A mirror environment requires at least two SQL Server machines (in the following example, SQL Server A and SQL Server B). SQL Server Express edition cannot be used as either a principal or mirror.

Using Microsoft SQL Server management tools, configure the SQL Server databases:

  1. Install the SQL Server software on SQL Server A and SQL Server B.
  2. On SQL Server A, create the database intended to be used as the principal (for example, myDatabaseMirror).
    • Make sure that the database uses the full recovery model and not the simple model. (The simple model is configured by default, but prevents the transaction log from being backed up.)
    • Use the following collation setting when creating the database: Latin1_General_100_CI_AS_KS (where Latin1_General varies depending on the country; for example Japanese_100_CI_AS_KS).
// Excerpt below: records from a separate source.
(* ===== verification/Ice.v ===== *)
(** * Ice: candidates and candidate pairs ([libx/x/p2p/ice_candidate.c],
    [ice_pair.c])

    Priorities, foundations, type names and the order of the check list.  The C
    library's [qsort] is a parameter: it permutes the array into the order of a
    comparison that is one. *)

From S2P Require Import Prelude Errno Decimal Wire Md Hash Sha1 Hmac Crc32 Stun.
From stdpp Require Import sorting.

(** ** Candidates *)

Inductive xIceCandidateType := xIceCandidateType_Host | xIceCandidateType_Srflx | xIceCandidateType_Prflx | xIceCandidateType_Relay.

#[export] Instance xIceCandidateType_eq_dec : EqDecision xIceCandidateType.
Proof. solve_decision. Defined.

Definition type_code (t : xIceCandidateType) : Z :=
  match t with xIceCandidateType_Host => 0 | xIceCandidateType_Srflx => 1 | xIceCandidateType_Prflx => 2 | xIceCandidateType_Relay => 3 end.

Definition xIceCandidateTypePref (t : xIceCandidateType) : Z :=
  match t with
  | xIceCandidateType_Host => 126 | xIceCandidateType_Srflx => 100
  | xIceCandidateType_Prflx => 110 | xIceCandidateType_Relay => 5
  end.

Definition xIceCandidatePriority (type : xIceCandidateType) (local_pref component_id : Z) : Z :=
  Z.lor (Z.lor (u32 (Z.shiftl (xIceCandidateTypePref type) 24)) (u32 (Z.shiftl local_pref 8))) (u32 (256 - component_id)).

(** The names, as bytes. *)
Definition xIceCandidateTypeStr (t : xIceCandidateType) : list Z :=
  match t with
  | xIceCandidateType_Host => [104; 111; 115; 116]
  | xIceCandidateType_Srflx => [115; 114; 102; 108; 120]
  | xIceCandidateType_Prflx => [112; 114; 102; 108; 120]
  | xIceCandidateType_Relay => [114; 101; 108; 97; 121]
  end%Z.

(** The four comparisons in order, on a NUL-terminated block or NULL. *)
Definition xIceCandidateTypeFromStr (str : option (list Z)) : ub (xErrno * option xIceCandidateType) :=
  match str with
  | None => Some (xErrno_InvalidArg, None)
  | Some block =>
      s ← c_string block;
      Some (if decide (s = xIceCandidateTypeStr xIceCandidateType_Host) then (xErrno_Ok, Some xIceCandidateType_Host)
      else if decide (s = xIceCandidateTypeStr xIceCandidateType_Srflx) then (xErrno_Ok, Some xIceCandidateType_Srflx)
      else if decide (s = xIceCandidateTypeStr xIceCandidateType_Prflx) then (xErrno_Ok, Some xIceCandidateType_Prflx)
      else if decide (s = xIceCandidateTypeStr xIceCandidateType_Relay) then (xErrno_Ok, Some xIceCandidateType_Relay)
      else (xErrno_InvalidArg, None))
  end.

Definition xSockaddrPort (a : sockaddr) : Z := match a with SockInet port _ | SockInet6 port _ => port | SockOther => 0 end.

(** The address in memory, in network order, and the port after it. *)
Definition addr_bytes (a : sockaddr) : list Z :=
  match a with SockInet _ ip => be32 ip | SockInet6 _ addr => addr | SockOther => [] end.
Definition server_bytes (a : sockaddr) : list Z :=
  match a with SockInet port ip => be32 ip ++ be16 port | SockInet6 port addr => addr ++ be16 port | SockOther => [] end.

(** The foundation: the CRC of the type, the base address and the server,
    collected in a block of 128 bytes, in decimal. *)
Definition xIceCandidateFoundation (type : xIceCandidateType) (base_addr : sockaddr) (stun_server : option sockaddr) : ub (list Z) :=
  let buf := replicate 128 0%Z in
  w ← puts (buf, 0) [type_code type];
  w ← puts w (addr_bytes base_addr);
  w ← puts w (match stun_server with Some a => server_bytes a | None => [] end);
  data ← mem_read w.1 0 w.2;
  hash ← crc32 data;
  Some (print_u 10 hash).

(** ** Pairs *)

Record xIcePair := Pair { p_local : nat; p_remote : nat; p_priority : Z; p_nominated : bool }.

Definition xIcePairPriority (controlling_prio controlled_prio : Z) : Z :=
  let g := controlling_prio in
  let d := controlled_prio in
  let min_val := if (g <? d)%Z then g else d in
  let max_val := if (d <? g)%Z then g else d in
  u64 (u64 (2 ^ 32 * min_val) + u64 (2 * max_val) + (if (d <? g)%Z then 1 else 0)).

Definition xIcePairCompare (pa pb : xIcePair) : Z :=
  if (p_priority pb <? p_priority pa)%Z then -1 else if (p_priority pa <? p_priority pb)%Z then 1 else 0.

Section sort.
Variable qsort : (xIcePair -> xIcePair -> Z) -> list xIcePair -> list xIcePair.

Definition xIcePairSort (pairs : list xIcePair) (count : nat) : list xIcePair :=
  qsort xIcePairCompare (take count pairs) ++ drop count pairs.
End sort.

(** What C says of [qsort]: with a comparison that is a total preorder, the
    array is permuted into its order. *)
Definition sorts (qsort : (xIcePair -> xIcePair -> Z) -> list xIcePair -> list xIcePair) : Prop :=
  forall cmp l,
    (forall a b, (cmp a b <= 0 \/ cmp b a <= 0)%Z) -> (forall a b c, cmp a b <= 0 -> cmp b c <= 0 -> cmp a c <= 0)%Z ->
    qsort cmp l ≡ₚ l /\ StronglySorted (fun a b => (cmp a b <= 0)%Z) (qsort cmp l).

(** ** Candidate priorities *)

Definition component_ok (c : Z) : Prop := (1 <= c <= 256)%Z.
Definition pref_ok (p : Z) : Prop := (0 <= p < 2 ^ 16)%Z.

Lemma type_pref_range t : (5 <= xIceCandidateTypePref t <= 126)%Z.
Proof. by destruct t. Qed.

(** The bit operations are the sum of RFC 8445, 5.1.2.1. *)
Lemma candidate_priority_eq t lp c : pref_ok lp -> component_ok c ->
  xIceCandidatePriority t lp c = (2 ^ 24 * xIceCandidateTypePref t + 2 ^ 8 * lp + (256 - c))%Z.
Proof.
  unfold pref_ok, component_ok. intros Hl Hc. pose proof (type_pref_range t) as Ht. unfold xIceCandidatePriority, u32.
  rewrite !Z.shiftl_mul_pow2 by lia. rewrite !Z.mod_small by lia.
  rewrite <- (Z.shiftl_mul_pow2 _ 24) by lia. rewrite lor_shiftl_add by lia.
  replace (xIceCandidateTypePref t * 2 ^ 24 + lp * 2 ^ 8)%Z with ((xIceCandidateTypePref t * 2 ^ 16 + lp) * 2 ^ 8)%Z by lia.
  rewrite <- Z.shiftl_mul_pow2 by lia. rewrite lor_shiftl_add by lia. lia.
Qed.

Lemma pair_priority_eq g d : (0 <= g < 2 ^ 31)%Z -> (0 <= d < 2 ^ 31)%Z ->
  xIcePairPriority g d = (2 ^ 32 * Z.min g d + 2 * Z.max g d + (if (d <? g)%Z then 1 else 0))%Z.
Proof.
  intros Hg Hd. unfold xIcePairPriority, u64. destruct (Z.ltb_spec g d), (Z.ltb_spec d g); try lia.
  all: rewrite !(Z.mod_small _ (2 ^ 64)) by (rewrite ?(Z.mod_small _ (2 ^ 64)) by lia; lia); lia.
Qed.

(** Candidates are ranked by type, then local preference, then component; pairs
    by the lesser of their two priorities, then the greater, then a higher
    controlling side.  Nothing wraps: a candidate priority is below [2^31], and
    the pair priority of two such candidates below [2^63]. *)
Theorem ice_priority_order t1 t2 l1 l2 c1 c2 g d g' d' :
  pref_ok l1 -> pref_ok l2 -> component_ok c1 -> component_ok c2 ->
  (0 <= g < 2 ^ 31)%Z -> (0 <= d < 2 ^ 31)%Z -> (0 <= g' < 2 ^ 31)%Z -> (0 <= d' < 2 ^ 31)%Z ->
  let p1 := xIceCandidatePriority t1 l1 c1 in
  let p2 := xIceCandidatePriority t2 l2 c2 in
  (0 <= p1 < 2 ^ 31)%Z /\
  ((p1 < p2)%Z <->
    (xIceCandidateTypePref t1 < xIceCandidateTypePref t2 \/ t1 = t2 /\ (l1 < l2 \/ l1 = l2 /\ c2 < c1))%Z) /\
  (0 <= xIcePairPriority g d < 2 ^ 63)%Z /\
  ((xIcePairPriority g d < xIcePairPriority g' d')%Z <->
    (Z.min g d < Z.min g' d' \/ Z.min g d = Z.min g' d' /\
      (Z.max g d < Z.max g' d' \/ Z.max g d = Z.max g' d' /\ g <= d /\ d' < g'))%Z).
Proof.
  intros Hl1 Hl2 Hc1 Hc2 Hg Hd Hg' Hd' p1 p2. unfold p1, p2. rewrite !candidate_priority_eq by done.
  unfold pref_ok, component_ok in *. pose proof (type_pref_range t1). pose proof (type_pref_range t2).
  assert (t1 = t2 <-> xIceCandidateTypePref t1 = xIceCandidateTypePref t2) as -> by (by destruct t1, t2).
  rewrite !pair_priority_eq by lia. split; [lia|]. split; [lia|].
  split; destruct (Z.ltb_spec d g), (Z.ltb_spec d' g'); lia.
Qed.

Lemma ice_priority_order_witness :
  (xIceCandidatePriority xIceCandidateType_Relay 65535 1 < xIceCandidatePriority xIceCandidateType_Host 0 256)%Z.
Proof.
  apply (ice_priority_order xIceCandidateType_Relay xIceCandidateType_Host 65535 0 1 256 0 0 0 0); unfold pref_ok, component_ok; cbn; lia.
Defined.

(** Sorting the check list puts the pair of highest priority first and loses
    none. *)
Theorem ice_pair_sort_spec qsort pairs :
  sorts qsort ->
  let l := xIcePairSort qsort pairs (length pairs) in
  l ≡ₚ pairs /\ StronglySorted (fun a b => (p_priority b <= p_priority a)%Z) l.
Proof.
  intros Hq l. unfold l, xIcePairSort. rewrite firstn_all, drop_all, app_nil_r.
  destruct (Hq xIcePairCompare pairs) as [Hp Hs].
  - intros a b. unfold xIcePairCompare. destruct (Z.ltb_spec (p_priority b) (p_priority a)), (Z.ltb_spec (p_priority a) (p_priority b)); lia.
  - intros a b c. unfold xIcePairCompare.
    destruct (Z.ltb_spec (p_priority b) (p_priority a)), (Z.ltb_spec (p_priority a) (p_priority b)), (Z.ltb_spec (p_priority c) (p_priority b)),
      (Z.ltb_spec (p_priority b) (p_priority c)), (Z.ltb_spec (p_priority c) (p_priority a)), (Z.ltb_spec (p_priority a) (p_priority c)); lia.
  - split; [done|]. revert Hs. generalize (qsort xIcePairCompare pairs). induction 1 as [|a r _ IH Ha]; constructor; [done|].
    eapply Forall_impl; [done|]. intros b. unfold xIcePairCompare.
    destruct (Z.ltb_spec (p_priority b) (p_priority a)), (Z.ltb_spec (p_priority a) (p_priority b)); lia.
Qed.

(** Merge sort is such a [qsort]. *)
Definition before (cmp : xIcePair -> xIcePair -> Z) (a b : xIcePair) : Prop := (cmp a b <= 0)%Z.

#[export] Instance before_dec cmp a b : Decision (before cmp a b).
Proof. unfold before. apply _. Defined.

Definition merge_qsort (cmp : xIcePair -> xIcePair -> Z) (l : list xIcePair) : list xIcePair := merge_sort (before cmp) l.

Lemma merge_sorts : sorts merge_qsort.
Proof.
  intros cmp l Htot Htr. split; [apply merge_sort_Permutation|].
  assert (Transitive (before cmp)) by exact Htr. assert (Total (before cmp)) by exact Htot.
  by apply (StronglySorted_merge_sort (before cmp)).
Qed.

Lemma ice_pair_sort_spec_witness :
  p_priority <$> xIcePairSort merge_qsort [Pair 0 0 5 false; Pair 0 1 9 false; Pair 1 0 7 true] 3
  = [9; 7; 5]%Z /\ xIcePairSort merge_qsort [Pair 0 0 5 false] 1 ≡ₚ [Pair 0 0 5 false].
Proof. split; [by vm_compute|]. apply (ice_pair_sort_spec _ [Pair 0 0 5 false] merge_sorts). Defined.

(** ** Type names and foundations *)

(** The name of a type is read back as the type, and nothing else is. *)
Lemma type_str_roundtrip t s :
  Forall (fun c => c <> 0%Z) s ->
  xIceCandidateTypeFromStr (Some (s ++ [0%Z])) = Some (xErrno_Ok, Some t) <-> s = xIceCandidateTypeStr t.
Proof.
  intros Hs. unfold xIceCandidateTypeFromStr. rewrite c_string_plain by done. cbn [mbind option_bind].
  split; [|intros ->; by destruct t]. repeat case_decide; intros [= <-]; done.
Qed.

(** Everything written before the checksum. *)
Definition foundation_key (type : xIceCandidateType) (base : sockaddr) (server : option sockaddr) : list Z :=
  type_code type :: addr_bytes base ++ match server with Some a => server_bytes a | None => [] end.

Definition addr_ok (a : sockaddr) : Prop := sockaddr_ok a /\ bytes_ok (addr_bytes a).

Lemma addr_ok_server a : addr_ok a -> bytes_ok (server_bytes a) /\ length (server_bytes a) <= 18 /\ length (addr_bytes a) <= 16.
Proof.
  intros [Ha Hb]. destruct a as [port ip|port addr|]; cbn [sockaddr_ok addr_bytes server_bytes] in *; [| |done].
  - split; [apply Forall_app; split; [done|apply be16_bytes]|]. autorewrite with len. lia.
  - split; [apply Forall_app; split; [done|apply be16_bytes]|]. autorewrite with len. lia.
Qed.

(** The foundation is defined for all addresses: the block of 128 bytes and the
    field of 32 are large enough.  It is the decimal of the checksum, so that
    candidates of one type, base address and server share it. *)
Lemma foundation_spec type base server :
  addr_ok base -> (match server with Some a => addr_ok a | None => True end) ->
  exists f, xIceCandidateFoundation type base server = Some f /\ length f < 32 /\
    digits_value f = crc_ref (foundation_key type base server).
Proof.
  intros Hb Hs. destruct (addr_ok_server _ Hb) as (_ & _ & Hlb). destruct Hb as [_ Hbb].
  set (tail := match server with Some a => server_bytes a | None => [] end).
  assert (bytes_ok tail /\ length tail <= 18) as [Htb Htl].
  { unfold tail. destruct server as [a|]; [destruct (addr_ok_server a Hs) as (? & ? & _); done|]. split; [done|cbn; lia]. }
  assert (bytes_ok (foundation_key type base server)) as Hk.
  { constructor; [by destruct type; unfold byte_ok; cbn|]. by apply Forall_app. }
  unfold xIceCandidateFoundation. fold tail.
  assert (length (foundation_key type base server) <= 128) as Hlen by (unfold foundation_key; fold tail; cbn; rewrite length_app; lia).
  pose proof (puts_block (replicate 128 0%Z) (foundation_key type base server) ltac:(rewrite length_replicate; exact Hlen)) as E.
  change (foundation_key type base server) with ([type_code type] ++ addr_bytes base ++ tail) in E at 1. rewrite puts_app in E.
  destruct (puts (replicate 128 0%Z, 0) [type_code type]) as [w|]; [|done]. cbn [mbind option_bind] in *. rewrite puts_app in E.
  destruct (puts w (addr_bytes base)) as [w'|]; [|done]. cbn [mbind option_bind] in *. rewrite E. cbn [mbind option_bind fst snd].
  rewrite mem_read_Some by (unfold block_with; rewrite length_app, length_drop, length_replicate; lia). cbn [mbind option_bind].
  unfold block_with. rewrite drop_0, take_app_length. rewrite crc32_Some by done. cbn [mbind option_bind]. eexists. split; [done|].
  pose proof (crc_ref_range _ Hk). split; [pose proof (length_print_u 10 (crc_ref (foundation_key type base server))); lia|].
  apply print_u_value. lia.
Qed.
If this collation setting is not specified during database creation, subsequent creation of the service schemas within the database will fail, and an error similar to “<service>: schema requires a case-insensitive database” appears (where <service> is the name of the service whose schema is being created).
    • Enable a Read-Committed snapshot as described in CTX137161. It is important to enable this before the database is mirrored to avoid errors.
  3. On SQL Server A, back up the database to a file and copy it to SQL Server B.
  4. On SQL Server B, restore the backup file to that server (SQL Server B).
  5. On SQL Server A, start mirroring.

The next step depends on whether the Citrix administrator (that is, the person running the Site creation wizard) also has full database privileges:

  • If the Citrix administrator has database privileges (the same person is the database administrator and the Citrix administrator), Studio does everything for you:
    1. The Citrix administrator uses Studio to create a Site, specifying the address of the previously-created SQL Server A database and its name (myDatabaseMirrorForXD).
    2. The database scripts are automatically applied and the principal and mirror databases are set.
  • If the Citrix administrator does not have database privileges, the Citrix administrator must get help from a database administrator:
    1. The Citrix administrator uses Studio to create a Site, specifying the address of the previously-created SQL Server and its name (myDatabaseMirrorForXD).
    2. In the Site creation wizard, selecting Generate Script generates a mirror script and a primary script. The Citrix administrator gives those scripts to the database administrator, who applies the scripts (the mirror script should be applied first). The database administrator must tell the Citrix administrator when that task is completed.
    3. Back in Studio, the Citrix administrator can now complete the Create Site wizard. The principal and mirror databases are set.

To verify mirroring after creating the Site, run the PowerShell cmdlet get-configdbconnection to make sure that the Failover Partner has been set in the connection string to the mirror.

If you later add, move, or remove a Delivery Controller in a mirrored database environment, see Add, remove, or move Controllers, or move a VDA for considerations.

Ensure desktop and application access if Controllers fail

If all Delivery Controllers in a Site fail, you can configure the Virtual Delivery Agents to operate in high availability mode so that users can continue to access and use their desktops and applications. In high availability mode, the VDA accepts direct ICA connections from users, rather than connections brokered by the Controller.

This feature is for use only on the rare occasion when communication with all Controllers fails; it is not an alternative to other high availability solutions. For more information, see CTX127564.

When the database is not available

The connection leasing feature supplements the SQL Server high availability best practices by enabling users to connect and reconnect to their most recently used applications and desktops, even when the Site database is not available. For details, see Connection leasing.